NQO1-Activatable Circular Antisense Oligonucleotides for Tumor-Cell-Specific Survivin Gene Silencing and Antitumor Therapy

Abstract

NAD(P)H:quinone oxidoreductase-1 (NQO1), a protein highly expressed in tumor cells, serves as an excellent trigger for releasing drugs specifically within tumor cells. In this study, we designed an activatable circular antisense oligonucleotide (cASO) by incorporating a head-to-tail cyclization mediated by an NQO1-responsive trimethyl-locked quinone propionate (Q3PA), coupled with a self-immolative linker. The resulting circular structure prevented the cASO from binding to the target mRNA, thereby avoiding gene silencing.
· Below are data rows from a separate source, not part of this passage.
(* ===== verification/Verify.v ===== *)
(** * [internal/kmp/verify.go]: the names a certificate must carry *)

From S2P Require Import Prelude GoStrings GoNet X509 Errors.
Local Open Scope Z_scope.

Section verify.
Context `{Unicode, PublicKeys}.

Definition containsFold (values : list string) (want : string) : bool :=
  existsb (λ value, equal_fold value want) values.

(** The loops [for _, issued := range ... { if equal { found = true; break } }]. *)
Definition covers_ip (leaf : certificate) (address : string) : bool :=
  existsb (λ issued, ip_equal issued address) (IPAddresses leaf).

Definition covers_uri (leaf : certificate) (uri : string) : bool :=
  existsb (λ issued, bool_decide (issued = uri)) (URIs leaf).

(** The entries [missing] gets for the names [covered] refuses. *)
Definition report (kind : string) (covered : string → bool) (show : string → string)
    (names : list string) : list string :=
  flat_map (λ name, if covered name then [] else [kind +:+ " " +:+ quote (show name)]) names.

Definition missing_error (missing : list string) : error :=
  mark ErrUnusableResponse
    ("key manager plus returned a certificate that is missing " +:+ join ", " missing
     +:+ ". A Microsoft CA template only keeps the subject and the subject alternative names of a request "
     +:+ "when it is configured to supply them from the request").

Definition common_name_mismatch (requested issued : string) : string :=
  "common name " +:+ quote requested +:+ " (the certificate has " +:+ quote issued +:+ ")".

(** A nil error is [None]. *)
Definition verifyRequestedNames (csr : certificate_request) (leaf : certificate) : option error :=
  let requested := CommonName (csr_Subject csr) in
  let issued := CommonName (Subject leaf) in
  let missing :=
    (if bool_decide (requested ≠ "") && negb (equal_fold requested issued)
     then [common_name_mismatch requested issued] else [])
    ++ report "DNS name" (containsFold (DNSNames leaf)) id (csr_DNSNames csr)
    ++ report "IP address" (covers_ip leaf) ip_string (csr_IPAddresses csr)
    ++ report "email address" (containsFold (EmailAddresses leaf)) id (csr_EmailAddresses csr)
    ++ report "URI" (covers_uri leaf) id (csr_URIs csr) in
  match missing with
  | [] => None
  | _ => Some (missing_error missing)
  end.

(** ** Specification *)

(** Every identity of the request is in the certificate: host names and mail
    addresses up to case, addresses up to their IPv4/IPv6 form. *)
Record covers_request (csr : certificate_request) (leaf : certificate) : Prop := {
  covers_cn : CommonName (csr_Subject csr) = "" ∨
    equal_fold (CommonName (csr_Subject csr)) (CommonName (Subject leaf)) = true;
  covers_dns : ∀ n, n ∈ csr_DNSNames csr → ∃ n', n' ∈ DNSNames leaf ∧ equal_fold n' n = true;
  covers_ips : ∀ a, a ∈ csr_IPAddresses csr → ∃ a', a' ∈ IPAddresses leaf ∧ ip_equal a' a = true;
  covers_emails : ∀ m, m ∈ csr_EmailAddresses csr →
    ∃ m', m' ∈ EmailAddresses leaf ∧ equal_fold m' m = true;
  covers_uris : ∀ u, u ∈ csr_URIs csr → u ∈ URIs leaf
}.

Lemma containsFold_spec values want :
  containsFold values want = true ↔ ∃ v, v ∈ values ∧ equal_fold v want = true.
Proof. unfold containsFold. apply existsb_elem_of. Qed.

Lemma covers_ip_spec leaf a :
  covers_ip leaf a = true ↔ ∃ a', a' ∈ IPAddresses leaf ∧ ip_equal a' a = true.
Proof. unfold covers_ip. apply existsb_elem_of. Qed.

Lemma covers_uri_spec leaf u : covers_uri leaf u = true ↔ u ∈ URIs leaf.
Proof.
  unfold covers_uri. rewrite existsb_elem_of.
  setoid_rewrite bool_decide_eq_true. naive_solver.
Qed.

Lemma report_nil kind covered show names :
  report kind covered show names = [] ↔ ∀ n, n ∈ names → covered n = true.
Proof.
  unfold report. induction names as [|n names IH]; simpl.
  - split; [|done]. by intros _ n ?%not_elem_of_nil.
  - setoid_rewrite elem_of_cons. destruct (covered n) eqn:E; simpl.
    + rewrite IH. naive_solver.
    + split; [done|]. intros Hall. rewrite Hall in E; [done|by left].
Qed.

(** A name that is not covered is named in the report. *)
Lemma report_elem kind covered show names n :
  n ∈ names → covered n = false → (kind +:+ " " +:+ quote (show n)) ∈ report kind covered show names.
Proof.
  intros Hn Hc. unfold report. apply elem_of_flat_map. exists n. rewrite Hc.
  split; [done|]. by left.
Qed.

Lemma common_name_nil requested issued :
  (if bool_decide (requested ≠ "") && negb (equal_fold requested issued)
   then [common_name_mismatch requested issued] else []) = []
  ↔ requested = "" ∨ equal_fold requested issued = true.
Proof.
  destruct (equal_fold requested issued), (decide (requested = "")) as [E|E]; simpl;
    [rewrite andb_false_r; tauto..| |].
  - rewrite bool_decide_eq_false_2 by tauto. tauto.
  - rewrite bool_decide_eq_true_2 by done. naive_solver.
Qed.

Lemma verifyRequestedNames_nil csr leaf :
  verifyRequestedNames csr leaf = None ↔ covers_request csr leaf.
Proof.
  unfold verifyRequestedNames. set (missing := _ ++ _). transitivity (missing = []).
  { by destruct missing. }
  unfold missing. rewrite !app_nil, common_name_nil, !report_nil.
  setoid_rewrite containsFold_spec. setoid_rewrite covers_ip_spec. setoid_rewrite covers_uri_spec.
  split; [intros (?&?&?&?&?); by constructor|intros []; by split_and!].
Qed.

Lemma verifyRequestedNames_error csr leaf e :
  verifyRequestedNames csr leaf = Some e → ∃ missing, e = missing_error missing.
Proof. unfold verifyRequestedNames. case_match; [done|]. intros [= <-]. eauto. Qed.
End verify.

(** ** Properties *)

(** C30: the check passes exactly when the certificate carries every identity the
    request asks for - host names and mail addresses up to case, addresses up to
    their IPv4 or IPv6 form, URIs exactly - and its error is permanent. *)
Theorem verifyRequestedNames_correct `{Unicode, PublicKeys} csr leaf :
  match verifyRequestedNames csr leaf with
  | None => covers_request csr leaf
  | Some e => ¬ covers_request csr leaf ∧ IsPermanent e = true
  end.
Proof.
  pose proof (verifyRequestedNames_nil csr leaf) as Hn.
  destruct (verifyRequestedNames csr leaf) as [e|] eqn:E; [|by apply Hn].
  split; [by intros Hc%Hn|]. apply verifyRequestedNames_error in E as [missing ->]. done.
Qed.
(* ===== verification/Client.v ===== *)
(** * [internal/kmp/client.go] and [internal/kmp/create.go]: the API client *)

From S2P Require Import Prelude GoStrings GoFloat GoAny Json JsonCodec GoHttp Errors Response GoNet X509 Chain World.
Local Open Scope go_scope.
Local Open Scope Z_scope.

(** ** Constants *)

Definition apiBasePath : string := "/api/pki/restapi".
Definition authTokenHeader : string := "AUTHTOKEN".
Definition inputDataParam : string := "INPUT_DATA".
Definition defaultTimeout : Z := 30 * Second.
Definition maxResponseBytes : Z := Z.shiftl 8 20.

Definition opImportCSR : string := "importCSR".
Definition opSignCSR : string := "signCSR".
Definition opGetCertificate : string := "getCertificate".
Definition opCreateCSR : string := "createCSR".
Definition opExportCSR : string := "exportCSR".

Definition FileTypePrivateKey : string := "PrivateKey".

Definition csrIDKeys : list string :=
  ["CSR_ID"; "csrId"; "csrID"; "csrid"; "certificateRequestId"; "id"].
Definition commonNameKeys : list string :=
  ["commonName"; "common_name"; "CNAME"; "cn"; "subjectCommonName"].
Definition serialNumberKeys : list string :=
  ["serialNumber"; "serial_number"; "serialNo"; "serial"].
Definition certificateIDKeys : list string :=
  ["Certificate_ID"; "certificateId"; "certificateID"; "certId"].

(** ** Data *)

Record Config := MkConfig {
  BaseURL : string;
  AuthToken : string;
  CABundle : string;
  InsecureSkipTLSVerify : bool;
  cfg_Timeout : Z;
  UserAgent : string;
  cfg_Transport : option round_tripper
}.

Record Client := MkClient {
  baseURL : url;
  authToken : string;
  httpClient : http_client;
  userAgent : string
}.

(** [kmp.CSR] *)
Record CSR := MkCSR { stored_ID : string; stored_CommonName : string; stored_Response : string }.

Record SignRequest := MkSignRequest {
  CSRID : string;
  SignType : string;
  ServerName : string;
  CAName : string;
  TemplateName : string;
  AgentName : string;
  AgentResponseTimeoutSeconds : option Z;
  RootCertificateCommonName : string;
  RootCertificateSerialNumber : string;
  ValidityDays : option Z;
  IsIntermediate : option bool
}.

Record SignResult := MkSignResult {
  CertificateID : string;
  res_CommonName : string;
  SerialNumber : string
}.

Record CreateCSRRequest := MkCreateCSRRequest {
  create_CommonName : string;
  create_AltNames : list string;
  create_Organization : string;
  create_OrganizationalUnit : string;
  create_Location : string;
  create_State : string;
  create_Country : string;
  create_Password : string;
  create_KeyAlgorithm : string;
  create_KeyLength : Z;
  create_SignatureAlgorithm : string;
  create_StoreType : string;
  create_ValidityType : string;
  create_ValidityDays : option Z
}.

(** ** Rendering requests *)

(** [details[k] = v] when the condition holds. *)
Definition set_if (b : bool) (k : string) (v : any) (m : list (string * any)) : list (string * any) :=
  if b then map_set k v m else m.

(** [if p != nil { details[k] = f of the pointee }] *)
Definition set_opt {A} (k : string) (f : A → any) (o : option A) (m : list (string * any))
  : list (string * any) :=
  match o with Some a => map_set k (f a) m | None => m end.

Definition nonempty (s : string) : bool := bool_decide (s ≠ "").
However, upon encountering NQO1, the circular form was converted to a linear form, leading to the silencing of the targeted gene. In vitro experiments demonstrated significant tumor-cell-specific activity of the cASO, while in vivo studies using an A549-Luc orthotopic lung tumor model revealed a substantial antitumor effect, primarily attributed to the suppression of survivin expression. This NQO1-activatable cASO represents a novel strategy for achieving tumor-cell-specific gene silencing and holds promise for the development of ASO prodrugs with enhanced therapeutic potentials.